Dataset items
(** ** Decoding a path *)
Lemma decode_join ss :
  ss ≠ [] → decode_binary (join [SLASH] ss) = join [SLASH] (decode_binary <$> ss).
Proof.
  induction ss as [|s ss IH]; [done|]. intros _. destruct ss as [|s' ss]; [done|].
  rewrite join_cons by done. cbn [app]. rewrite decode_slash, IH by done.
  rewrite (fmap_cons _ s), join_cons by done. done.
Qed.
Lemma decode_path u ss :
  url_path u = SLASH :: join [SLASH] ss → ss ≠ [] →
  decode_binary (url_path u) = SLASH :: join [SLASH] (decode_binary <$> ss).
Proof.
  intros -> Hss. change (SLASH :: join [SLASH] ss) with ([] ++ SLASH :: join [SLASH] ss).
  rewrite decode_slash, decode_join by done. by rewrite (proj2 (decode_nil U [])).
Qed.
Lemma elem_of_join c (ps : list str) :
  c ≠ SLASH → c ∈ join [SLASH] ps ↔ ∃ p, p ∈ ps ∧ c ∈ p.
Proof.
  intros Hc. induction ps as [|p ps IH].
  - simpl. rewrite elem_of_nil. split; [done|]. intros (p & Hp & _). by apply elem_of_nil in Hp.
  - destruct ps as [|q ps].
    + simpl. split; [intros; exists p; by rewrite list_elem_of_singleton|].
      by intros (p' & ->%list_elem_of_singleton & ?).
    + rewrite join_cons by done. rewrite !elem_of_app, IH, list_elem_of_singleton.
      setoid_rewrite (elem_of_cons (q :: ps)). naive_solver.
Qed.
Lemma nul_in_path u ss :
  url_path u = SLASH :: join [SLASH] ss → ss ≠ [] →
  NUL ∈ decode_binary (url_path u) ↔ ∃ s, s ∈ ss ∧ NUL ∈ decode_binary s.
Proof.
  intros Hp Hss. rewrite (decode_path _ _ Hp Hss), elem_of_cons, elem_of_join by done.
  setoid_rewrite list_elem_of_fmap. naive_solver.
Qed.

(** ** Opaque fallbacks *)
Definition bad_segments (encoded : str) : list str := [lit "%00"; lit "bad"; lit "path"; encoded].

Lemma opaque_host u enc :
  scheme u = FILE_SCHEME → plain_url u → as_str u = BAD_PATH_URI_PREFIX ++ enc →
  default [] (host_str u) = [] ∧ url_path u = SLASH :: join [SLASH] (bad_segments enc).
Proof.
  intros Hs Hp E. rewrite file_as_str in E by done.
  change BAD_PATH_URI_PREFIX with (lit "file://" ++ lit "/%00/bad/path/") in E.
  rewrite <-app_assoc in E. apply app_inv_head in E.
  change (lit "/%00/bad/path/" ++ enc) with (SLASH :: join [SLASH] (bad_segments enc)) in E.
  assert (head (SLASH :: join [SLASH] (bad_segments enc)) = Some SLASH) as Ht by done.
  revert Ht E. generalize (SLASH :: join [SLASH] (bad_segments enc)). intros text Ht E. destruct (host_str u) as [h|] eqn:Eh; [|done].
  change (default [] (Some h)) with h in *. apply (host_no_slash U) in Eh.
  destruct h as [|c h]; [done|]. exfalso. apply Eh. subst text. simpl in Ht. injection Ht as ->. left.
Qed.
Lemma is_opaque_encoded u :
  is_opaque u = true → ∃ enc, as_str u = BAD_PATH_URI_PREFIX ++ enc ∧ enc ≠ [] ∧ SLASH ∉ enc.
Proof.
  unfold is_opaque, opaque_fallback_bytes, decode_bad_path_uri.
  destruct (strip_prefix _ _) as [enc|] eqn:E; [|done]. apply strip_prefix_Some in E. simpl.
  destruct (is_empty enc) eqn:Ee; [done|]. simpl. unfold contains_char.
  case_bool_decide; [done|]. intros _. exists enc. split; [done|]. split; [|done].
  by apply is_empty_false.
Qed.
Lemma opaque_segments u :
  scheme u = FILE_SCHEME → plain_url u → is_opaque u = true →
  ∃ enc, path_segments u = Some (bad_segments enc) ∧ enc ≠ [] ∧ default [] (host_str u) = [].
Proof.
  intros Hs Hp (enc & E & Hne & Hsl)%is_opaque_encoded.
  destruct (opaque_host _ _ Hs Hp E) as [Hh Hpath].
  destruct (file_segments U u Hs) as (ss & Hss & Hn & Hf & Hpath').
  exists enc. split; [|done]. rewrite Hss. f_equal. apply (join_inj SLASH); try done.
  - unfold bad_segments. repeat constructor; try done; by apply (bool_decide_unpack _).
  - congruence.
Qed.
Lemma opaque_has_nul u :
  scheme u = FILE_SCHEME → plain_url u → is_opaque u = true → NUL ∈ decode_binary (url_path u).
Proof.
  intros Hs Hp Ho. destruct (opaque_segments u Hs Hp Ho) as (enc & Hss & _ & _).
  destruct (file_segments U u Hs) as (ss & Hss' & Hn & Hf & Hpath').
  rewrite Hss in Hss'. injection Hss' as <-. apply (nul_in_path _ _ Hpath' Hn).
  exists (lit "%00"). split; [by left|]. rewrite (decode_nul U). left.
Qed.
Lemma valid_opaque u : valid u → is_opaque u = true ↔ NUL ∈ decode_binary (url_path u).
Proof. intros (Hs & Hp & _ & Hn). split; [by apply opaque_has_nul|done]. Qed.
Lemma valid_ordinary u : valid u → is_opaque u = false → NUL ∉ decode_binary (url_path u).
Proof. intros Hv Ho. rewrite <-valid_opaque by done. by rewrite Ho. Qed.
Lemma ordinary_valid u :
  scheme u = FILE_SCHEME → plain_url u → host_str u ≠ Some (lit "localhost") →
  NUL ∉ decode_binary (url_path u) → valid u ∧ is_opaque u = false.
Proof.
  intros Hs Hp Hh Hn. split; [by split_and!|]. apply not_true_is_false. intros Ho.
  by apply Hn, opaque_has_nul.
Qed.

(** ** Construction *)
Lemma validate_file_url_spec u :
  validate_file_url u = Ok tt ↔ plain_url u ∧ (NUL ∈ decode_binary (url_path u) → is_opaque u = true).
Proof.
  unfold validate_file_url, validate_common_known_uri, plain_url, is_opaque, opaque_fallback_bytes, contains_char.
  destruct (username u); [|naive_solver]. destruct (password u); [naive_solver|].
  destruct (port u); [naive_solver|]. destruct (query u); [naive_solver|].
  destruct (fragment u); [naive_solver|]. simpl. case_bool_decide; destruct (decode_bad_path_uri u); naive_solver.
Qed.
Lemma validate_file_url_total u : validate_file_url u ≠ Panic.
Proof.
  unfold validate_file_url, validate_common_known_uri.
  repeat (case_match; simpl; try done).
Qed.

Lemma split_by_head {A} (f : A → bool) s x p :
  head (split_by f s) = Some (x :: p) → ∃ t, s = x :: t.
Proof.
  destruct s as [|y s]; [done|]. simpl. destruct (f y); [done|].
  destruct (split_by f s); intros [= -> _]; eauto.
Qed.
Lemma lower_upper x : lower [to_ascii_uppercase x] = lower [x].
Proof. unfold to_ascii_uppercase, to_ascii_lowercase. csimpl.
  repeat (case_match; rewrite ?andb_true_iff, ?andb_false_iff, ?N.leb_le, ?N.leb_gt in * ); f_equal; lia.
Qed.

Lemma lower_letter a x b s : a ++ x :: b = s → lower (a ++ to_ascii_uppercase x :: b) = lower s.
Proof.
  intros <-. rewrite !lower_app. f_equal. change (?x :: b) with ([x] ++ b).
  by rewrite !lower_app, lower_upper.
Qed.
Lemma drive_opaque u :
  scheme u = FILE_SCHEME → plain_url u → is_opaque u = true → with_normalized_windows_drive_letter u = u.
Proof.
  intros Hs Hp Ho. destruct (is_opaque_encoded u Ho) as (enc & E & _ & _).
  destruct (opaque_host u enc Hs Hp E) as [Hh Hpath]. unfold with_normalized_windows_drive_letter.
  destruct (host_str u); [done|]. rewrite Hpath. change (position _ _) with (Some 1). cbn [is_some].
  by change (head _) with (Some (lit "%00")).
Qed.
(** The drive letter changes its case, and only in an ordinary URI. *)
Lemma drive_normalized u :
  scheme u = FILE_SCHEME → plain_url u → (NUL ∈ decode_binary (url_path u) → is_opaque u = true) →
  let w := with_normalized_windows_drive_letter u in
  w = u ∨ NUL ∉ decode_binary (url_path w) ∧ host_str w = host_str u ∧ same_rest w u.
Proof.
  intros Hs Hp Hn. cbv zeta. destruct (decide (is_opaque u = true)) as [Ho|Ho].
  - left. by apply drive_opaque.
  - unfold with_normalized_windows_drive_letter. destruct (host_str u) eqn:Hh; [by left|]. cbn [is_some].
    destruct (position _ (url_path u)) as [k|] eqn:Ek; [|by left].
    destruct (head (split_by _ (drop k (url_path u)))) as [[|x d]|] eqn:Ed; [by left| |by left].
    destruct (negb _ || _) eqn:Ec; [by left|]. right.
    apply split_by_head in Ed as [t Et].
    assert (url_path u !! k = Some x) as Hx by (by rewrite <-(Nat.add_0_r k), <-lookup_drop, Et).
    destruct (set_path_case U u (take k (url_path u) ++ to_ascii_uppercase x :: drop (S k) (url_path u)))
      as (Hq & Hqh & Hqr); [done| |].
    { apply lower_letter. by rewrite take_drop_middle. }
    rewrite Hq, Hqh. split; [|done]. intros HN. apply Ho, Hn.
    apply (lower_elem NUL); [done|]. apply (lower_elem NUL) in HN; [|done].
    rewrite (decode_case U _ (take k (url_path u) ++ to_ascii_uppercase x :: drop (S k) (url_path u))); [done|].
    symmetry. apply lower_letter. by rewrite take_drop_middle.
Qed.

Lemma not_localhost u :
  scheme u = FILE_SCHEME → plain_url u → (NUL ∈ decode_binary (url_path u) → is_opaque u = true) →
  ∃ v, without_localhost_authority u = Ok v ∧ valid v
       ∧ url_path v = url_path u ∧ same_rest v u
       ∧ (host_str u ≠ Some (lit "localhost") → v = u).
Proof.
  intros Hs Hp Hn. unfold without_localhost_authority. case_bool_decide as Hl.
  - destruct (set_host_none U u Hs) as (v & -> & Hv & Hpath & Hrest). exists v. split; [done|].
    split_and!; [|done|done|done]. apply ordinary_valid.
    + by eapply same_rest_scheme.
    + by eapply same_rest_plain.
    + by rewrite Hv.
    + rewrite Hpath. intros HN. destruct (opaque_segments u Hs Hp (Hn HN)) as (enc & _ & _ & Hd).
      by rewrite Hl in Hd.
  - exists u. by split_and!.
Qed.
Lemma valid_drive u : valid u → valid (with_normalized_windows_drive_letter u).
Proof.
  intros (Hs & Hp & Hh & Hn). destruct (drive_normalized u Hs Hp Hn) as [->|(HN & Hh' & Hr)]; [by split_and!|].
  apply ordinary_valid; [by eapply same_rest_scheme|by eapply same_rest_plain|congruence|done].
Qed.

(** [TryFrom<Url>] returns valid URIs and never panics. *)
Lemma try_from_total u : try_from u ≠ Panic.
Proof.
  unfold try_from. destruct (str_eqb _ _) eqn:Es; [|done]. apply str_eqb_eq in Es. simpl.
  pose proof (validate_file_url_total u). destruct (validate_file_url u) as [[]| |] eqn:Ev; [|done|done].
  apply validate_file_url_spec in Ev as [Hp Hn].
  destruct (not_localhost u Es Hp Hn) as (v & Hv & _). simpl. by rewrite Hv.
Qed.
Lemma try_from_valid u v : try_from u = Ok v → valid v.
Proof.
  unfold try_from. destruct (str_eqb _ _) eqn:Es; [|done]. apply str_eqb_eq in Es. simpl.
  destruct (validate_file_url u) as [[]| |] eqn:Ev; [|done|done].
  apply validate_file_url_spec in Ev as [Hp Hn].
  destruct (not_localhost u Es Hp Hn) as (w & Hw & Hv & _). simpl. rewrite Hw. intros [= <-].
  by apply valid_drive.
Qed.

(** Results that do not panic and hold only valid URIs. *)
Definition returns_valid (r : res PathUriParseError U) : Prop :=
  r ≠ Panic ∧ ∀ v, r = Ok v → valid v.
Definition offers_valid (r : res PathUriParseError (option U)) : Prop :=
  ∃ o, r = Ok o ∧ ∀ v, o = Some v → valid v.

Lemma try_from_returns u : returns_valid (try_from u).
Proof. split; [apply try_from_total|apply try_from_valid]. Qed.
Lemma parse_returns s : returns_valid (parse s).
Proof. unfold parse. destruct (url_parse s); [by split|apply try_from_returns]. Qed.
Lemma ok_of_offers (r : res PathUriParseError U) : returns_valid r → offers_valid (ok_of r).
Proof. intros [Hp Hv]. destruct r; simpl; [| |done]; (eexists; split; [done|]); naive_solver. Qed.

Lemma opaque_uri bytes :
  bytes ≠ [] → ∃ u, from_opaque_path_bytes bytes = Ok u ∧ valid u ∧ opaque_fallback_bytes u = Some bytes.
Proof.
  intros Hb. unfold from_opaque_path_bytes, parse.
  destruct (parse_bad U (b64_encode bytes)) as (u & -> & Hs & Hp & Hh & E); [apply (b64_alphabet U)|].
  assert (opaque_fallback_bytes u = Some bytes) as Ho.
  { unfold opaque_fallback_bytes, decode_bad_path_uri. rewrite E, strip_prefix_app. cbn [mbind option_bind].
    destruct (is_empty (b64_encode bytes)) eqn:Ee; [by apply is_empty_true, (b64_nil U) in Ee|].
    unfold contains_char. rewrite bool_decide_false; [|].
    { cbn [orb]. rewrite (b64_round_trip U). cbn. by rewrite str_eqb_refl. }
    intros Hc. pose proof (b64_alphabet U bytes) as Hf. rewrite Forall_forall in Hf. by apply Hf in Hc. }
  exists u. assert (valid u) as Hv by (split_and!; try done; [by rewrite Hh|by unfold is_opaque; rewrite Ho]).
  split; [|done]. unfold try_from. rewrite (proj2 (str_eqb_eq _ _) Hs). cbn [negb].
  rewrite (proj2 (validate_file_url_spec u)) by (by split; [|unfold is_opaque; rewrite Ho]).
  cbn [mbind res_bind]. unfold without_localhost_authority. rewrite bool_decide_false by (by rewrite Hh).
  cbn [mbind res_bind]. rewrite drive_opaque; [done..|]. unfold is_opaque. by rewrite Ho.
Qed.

* _How to complete this task_
Please give an exact copy of the entries above, from the line with "- congruence." down to the line with "Lemma validate_file_url_spec u", inclusive, and nothing else.

* _Solution to the exercise_
  - congruence.
Qed.
Lemma opaque_has_nul u :
  scheme u = FILE_SCHEME → plain_url u → is_opaque u = true → NUL ∈ decode_binary (url_path u).
Proof.
  intros Hs Hp Ho. destruct (opaque_segments u Hs Hp Ho) as (enc & Hss & _ & _).
  destruct (file_segments U u Hs) as (ss & Hss' & Hn & Hf & Hpath').
  rewrite Hss in Hss'. injection Hss' as <-. apply (nul_in_path _ _ Hpath' Hn).
  exists (lit "%00"). split; [by left|]. rewrite (decode_nul U). left.
Qed.
Lemma valid_opaque u : valid u → is_opaque u = true ↔ NUL ∈ decode_binary (url_path u).
Proof. intros (Hs & Hp & _ & Hn). split; [by apply opaque_has_nul|done]. Qed.
Lemma valid_ordinary u : valid u → is_opaque u = false → NUL ∉ decode_binary (url_path u).
Proof. intros Hv Ho. rewrite <-valid_opaque by done. by rewrite Ho. Qed.
Lemma ordinary_valid u :
  scheme u = FILE_SCHEME → plain_url u → host_str u ≠ Some (lit "localhost") →
  NUL ∉ decode_binary (url_path u) → valid u ∧ is_opaque u = false.
Proof.
  intros Hs Hp Hh Hn. split; [by split_and!|]. apply not_true_is_false. intros Ho.
  by apply Hn, opaque_has_nul.
Qed.

(** ** Construction *)
Lemma validate_file_url_spec u :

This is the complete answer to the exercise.